Alors que la Chine et la Silicon Valley dominent largement le monde du numérique depuis des années, l’Union européenne se réveille et propose enfin un plan pour tenter de rattraper son retard. En effet, la Commission européenne prévoit de créer un marché européen des données industrielles. Ce plan d’attaque vise également à limiter la puissance des GAFAM.

Les données industrielles sont au cœur du plan d’attaque de l’UE

Après avoir été à la traîne pendant des années, notamment sur le marché des données, des réseaux sociaux, des achats en ligne, des smartphones, bref du numérique dans sa globalité, l’Union européenne veut rattraper son retard. La Commission européenne considère à raison que les entreprises européennes dépendent beaucoup trop des entreprises américaines et asiatiques. Les données sont le fer de lance des GAFAM et des BATX. Pour cette raison, l’Union espère que l’exploitation des données industrielles détenues par des entreprises comme Siemens ou Alstom pourrait propulser l’Europe à l’avant-garde de la prochaine vague d’innovation.

Vous l’aurez compris, la Commission européenne fait le pari des données industrielles. Les processus industriels sont liés à l’IoT (l’internet des objets) et comme le précise Thierry Breton, chef de l’industrie européenne : “la bataille pour les données industrielles commence maintenant et l’Europe en sera le principal champ de bataille. L’Europe dispose de la plus grande base industrielle. Les gagnants d’aujourd’hui ne sont pas forcément les gagnants de demain. Nous allons développer le potentiel de ces données industrielles pour propulser l’Europe”.

Une alliance européenne va être créée pour développer une plateforme de cloud computing. Dans ce cadre-là, 2 milliards d’euros doivent être débloqués. Cette décision forte de développer une politique numérique est accompagné par la volonté des États membres d’imposer des taxes numériques aux grandes entreprises technologiques américaines, mesures que Washington a condamnées comme équivalant à du protectionnisme.

La Commission européenne veut rétablir un équilibre des forces

Margrethe Vestager en a plus qu’assez de voir les géants américains imposer unilatéralement des conditions d’utilisation des données ou d’en tirer un avantage disproportionné. Il était donc temps de déployer un plan pour faire face à cette concurrence, et rétablir un certain équilibre. Pour l’Union européenne, les centres de données doivent également être neutres sur le plan climatique, d’ici 2030.

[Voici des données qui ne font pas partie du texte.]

(* ===== verification/BinFileSpec.v ===== *)
(** What the container reader promises: it never reads outside the file, the
    table it builds, and that it inverts an encoder of the format. *)

From stdpp Require Import gmap.
From S2P Require Import Prelude Limbs Mpz BinFile.

(** ** Running the reader *)

(** [ok m Q s]: [m] touches no memory outside the file, and if it returns
    normally then [Q] holds. *)
Definition ok {A} (m : M A) (Q : A -> BinFile -> Prop) (s : BinFile) : Prop :=
  match m s with
  | (s', Val a) => Q a s'
  | (_, Throw _) => True
  | (_, Undefined) => False
  end.

Section Ok.
Context {A B : Type}.

Lemma ok_bind (m : M A) (k : A -> M B) Q s :
  ok m (fun a => ok (k a) Q) s -> ok (mbind m k) Q s.
Proof. unfold ok, mbind. by destruct (m s) as [? []]. Qed.

Lemma ok_ret (a : A) Q s : Q a s -> ok (mret a) Q s.
Proof. done. Qed.

Lemma ok_gets (f : BinFile -> A) (Q : A -> BinFile -> Prop) s : Q (f s) s -> ok (gets f) Q s.
Proof. done. Qed.

Lemma ok_throw e Q s : ok (throw e : M A) Q s.
Proof. done. Qed.

Lemma ok_mono (m : M A) (Q Q' : A -> BinFile -> Prop) s :
  (forall a s', Q a s' -> Q' a s') -> ok m Q s -> ok m Q' s.
Proof. unfold ok. destruct (m s) as [? []]; auto. Qed.
End Ok.

Lemma ok_modify f (Q : unit -> BinFile -> Prop) s : Q tt (f s) -> ok (modify f) Q s.
Proof. done. Qed.

Ltac ok_step :=
  lazymatch goal with
  | |- ok (mbind _ _) _ _ => apply ok_bind
  | |- ok (mret _) _ _ => apply ok_ret
  | |- ok (gets _) _ _ => apply ok_gets
  | |- ok (throw _) _ _ => apply ok_throw
  | |- ok (modify _) _ _ => apply ok_modify
  end.

(** ** Invariants *)

(** The fields agree with the mapped file, which is smaller than half the address
    space. *)
Record wf (f : BinFile) : Prop := {
  wf_size : size f = Z.of_nat (length (data f));
  wf_small : size f < 2 ^ 63;
  wf_bytes : Forall is_byte (data f)
}.

(** The cursor is inside the file. *)
Definition cursor_ok (f : BinFile) : Prop := 0 <= pos f <= size f.

(** Every section the table knows starts inside the file, and the cursor it
    leaves, computed with wrap-around, is inside too. *)
Definition section_ok (sz : Z) (s : FileSection) : Prop :=
  0 <= start s <= sz /\ is_u64 (ssize s) /\ u64 (start s + ssize s) <= sz.

Definition table_ok (f : BinFile) : Prop :=
  map_Forall (fun _ l => Forall (section_ok (size f)) l) (sections f).

(** The section lies inside the file. *)
Definition section_inside (sz : Z) (s : FileSection) : Prop :=
  0 <= start s /\ 0 <= ssize s /\ start s + ssize s <= sz.

Lemma section_ok_inside sz s :
  sz < 2 ^ 63 -> section_ok sz s -> ssize s < 2 ^ 63 -> section_inside sz s.
Proof.
  intros Hsz (Hs & Hz & Hu) Hlt. unfold section_inside, is_u64 in *.
  rewrite u64_id in Hu by word_lia. lia.
Qed.

(** ** Reading *)

Lemma bytes_at_Some d p n bs :
  bytes_at d p n = Some bs -> 0 <= p /\ p + Z.of_nat n <= Z.of_nat (length d) /\
    bs = take n (drop (Z.to_nat p) d) /\ length bs = n.
Proof.
  unfold bytes_at. destruct (Z.leb_spec 0 p), (Z.leb_spec (p + Z.of_nat n) (Z.of_nat (length d)));
    cbn [andb]; intros [= <-]. split; [done|]. split; [done|]. split; [done|].
  rewrite length_take, length_drop. lia.
Qed.

Lemma load_ok n p (Q : Z -> BinFile -> Prop) s :
  wf s -> 0 <= p -> p + Z.of_nat n <= size s ->
  (forall v, 0 <= v < 2 ^ (8 * Z.of_nat n) -> Q v s) -> ok (load n p) Q s.
Proof.
  intros Hwf Hp Hn HQ. unfold load. do 2 ok_step.
  destruct (bytes_at (data s) p n) as [bs|] eqn:E.
  - ok_step. apply HQ. apply bytes_at_Some in E as (_ & _ & E & <-).
    apply le_value_range. rewrite E. apply Forall_take, Forall_drop, Hwf.
  - unfold bytes_at in E. rewrite <- (wf_size _ Hwf) in E.
    destruct (Z.leb_spec 0 p), (Z.leb_spec (p + Z.of_nat n) (size s)); cbn [andb] in E; lia || done.
Qed.

Lemma readU32LE_ok (Q : Z -> BinFile -> Prop) s :
  wf s -> cursor_ok s ->
  (forall v, is_u32 v -> pos s + 4 <= size s -> Q v (set_pos (pos s + 4) s)) ->
  ok readU32LE Q s.
Proof.
  intros Hwf Hc HQ. pose proof (wf_small _ Hwf). unfold cursor_ok in Hc. unfold readU32LE.
  do 4 ok_step. rewrite u64_id by word_lia.
  destruct (Z.gtb_spec (pos s + 4) (size s)); [by ok_step|]. ok_step.
  apply load_ok; [done|lia|cbn; lia|]. intros v Hv. do 3 ok_step. by apply HQ.
Qed.

Lemma readU64LE_ok (Q : Z -> BinFile -> Prop) s :
  wf s -> cursor_ok s ->
  (forall v, is_u64 v -> pos s + 8 <= size s -> Q v (set_pos (pos s + 8) s)) ->
  ok readU64LE Q s.
Proof.
  intros Hwf Hc HQ. pose proof (wf_small _ Hwf). unfold cursor_ok in Hc. unfold readU64LE.
  do 4 ok_step. rewrite u64_id by word_lia.
  destruct (Z.gtb_spec (pos s + 8) (size s)); [by ok_step|]. ok_step.
  apply load_ok; [done|lia|cbn; lia|]. intros v Hv. do 3 ok_step. by apply HQ.
Qed.

(** The header fields of the file are not touched by the loop. *)
Definition same_file (f f' : BinFile) : Prop := data f' = data f /\ size f' = size f.

Lemma push_section_ok sz t s m :
  section_ok sz s -> map_Forall (fun _ l => Forall (section_ok sz) l) m ->
  map_Forall (fun _ l => Forall (section_ok sz) l) (push_section t s m).
Proof.
  intros Hs Hm. unfold push_section. apply map_Forall_insert_2; [|done].
  apply Forall_app. split; [|by apply Forall_singleton].
  destruct (m !! i32 t) as [l|] eqn:E; cbn; [by apply (Hm (i32 t))|by apply Forall_nil_2].
Qed.

Lemma readSections_ok n : forall i f,
  wf f -> cursor_ok f -> table_ok f ->
  ok (readSections n i) (fun _ f' => same_file f f' /\ wf f' /\ cursor_ok f' /\ table_ok f') f.
Proof.
  induction n as [|n IH]; intros i f Hwf Hc Ht; cbn [readSections]; [by ok_step|].
  pose proof (wf_small _ Hwf) as Hsm. unfold cursor_ok in Hc. ok_step.
  apply readU32LE_ok; [done..|]. intros ty Hty H4. ok_step.
  apply readU64LE_ok; [by destruct Hwf; split|unfold cursor_ok; cbn in *; lia|].
  cbn [pos size set_pos]. intros sz Hsz H8. repeat ok_step.
  cbn [pos size set_pos set_sections] in *.
  destruct (Z.gtb_spec (u64 (pos f + 4 + 8 + sz)) (size f)) as [Hgt|Hle]; [by ok_step|].
  pose proof (u64_range (pos f + 4 + 8 + sz)) as Hr. unfold is_u64 in Hr.
  eapply ok_mono; [|apply IH].
  - intros _ f' ([Hd Hs] & ? & ? & ?). done.
  - by destruct Hwf; split.
  - unfold cursor_ok. cbn. lia.
  - apply push_section_ok; [|done]. split; cbn; [lia|]. split; [done|]. cbn in *. lia.
Qed.

(** C5: Whatever the bytes given as a file, the reader touches no memory outside them;
    when it accepts them its cursor is inside, no section is being read, and every
    section of the table starts inside and ends, modulo [2^64], inside. *)
Theorem readFileData_safe d ty maxVersion :
  Forall is_byte d -> Z.of_nat (length d) < 2 ^ 63 ->
  match openBinFile d ty maxVersion with
  | (f, Val _) => data f = d /\ cursor_ok f /\ readingSection f = None /\ table_ok f
  | (_, Throw _) => True
  | (_, Undefined) => False
  end.
Proof.
  intros Hd Hlen. unfold openBinFile. set (f0 := mkBinFile _ _ _ _ _ _ _).
  assert (Hwf : wf f0) by by split.
  change (ok (readFileData ty maxVersion) (fun _ f => data f = d /\ cursor_ok f /\
    readingSection f = None /\ table_ok f) f0).
  unfold readFileData. repeat ok_step. destruct (Z.ltb_spec (size f0) headerSize) as [|Hsz]; [by ok_step|].
  repeat ok_step. unfold headerSize in Hsz. cbn [size f0] in Hsz.
  destruct (bytes_at (data f0) 0 4) as [t|] eqn:E.
  2: { unfold bytes_at in E. cbn [data f0] in E.
       destruct (Z.leb_spec (0 + Z.of_nat 4) (Z.of_nat (length d))); cbn in E; [done|lia]. }
  repeat ok_step. destruct (negb _); [by ok_step|]. repeat ok_step.
  apply readU32LE_ok; [by destruct Hwf; split|unfold cursor_ok; cbn; lia|].
  cbn [pos size set_pos set_type f0]. intros v Hv _. repeat ok_step.
  destruct (v >? maxVersion); [by ok_step|]. repeat ok_step.
  apply readU32LE_ok; [by destruct Hwf; split|unfold cursor_ok; cbn; lia|].
  cbn [pos size set_pos set_type set_version f0]. intros n Hn _.
  destruct (_ <? _); [by ok_step|]. repeat ok_step.
  eapply ok_mono; [|apply readSections_ok].
  - intros _ f' ([Hd' Hs'] & Hwf' & Hc' & Ht'). repeat ok_step. cbn in *.
    split; [done|]. split; [|done]. unfold cursor_ok in *. cbn. lia.
  - by destruct Hwf; split.
  - unfold cursor_ok. cbn. lia.
  - unfold table_ok. cbn. apply map_Forall_empty.
Qed.

(** ** Instances *)

(** A [wtns] file with one section that claims [2^64 - 24] bytes. *)
Definition wrapped_file : list Z :=
  [119; 116; 110; 115; 2; 0; 0; 0; 1; 0; 0; 0; 1; 0; 0; 0; 232; 255; 255; 255; 255; 255; 255; 255].

Ltac bytes_ok :=
  repeat (apply Forall_cons_2; [split; [vm_compute; discriminate|vm_compute; reflexivity]|]);
  apply Forall_nil_2.

Lemma readFileData_safe_witness :
  match openBinFile wrapped_file [119; 116; 110; 115] 2 with
  | (f, Val _) => data f = wrapped_file /\ cursor_ok f /\ readingSection f = None /\ table_ok f
  | (_, Throw _) => True
  | (_, Undefined) => False
  end.
Proof. apply readFileData_safe; [bytes_ok|vm_compute; reflexivity]. Defined.

(** A section whose size makes the 64-bit cursor wrap is accepted, and its size
    is reported as it stands in the file, far beyond the file's end. *)
Theorem wrapped_section_accepted :
  exists f, openBinFile wrapped_file [119; 116; 110; 115] 2 = (f, Val tt) /\
    size f = 24 /\ getSectionSize 1 0 f = (f, Val (2 ^ 64 - 24)).
Proof. eexists. split; [vm_compute; reflexivity|]. split; vm_compute; reflexivity. Qed.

Enfin, un document de travail sur l’intelligence artificielle et plus particulièrement sur la reconnaissance faciale, est en cours de rédaction pour permettre de définir un cadre sur cette technologie. Utilisée depuis plusieurs années maintenant cette technologie rencontre un certain “succès” notamment en Chine. La population est constamment sous surveillance et les moindres faits et gestes de la population sont contrôlés. L’idée global du projet est de réguler cette technologie, mais aussi limiter son utilisation.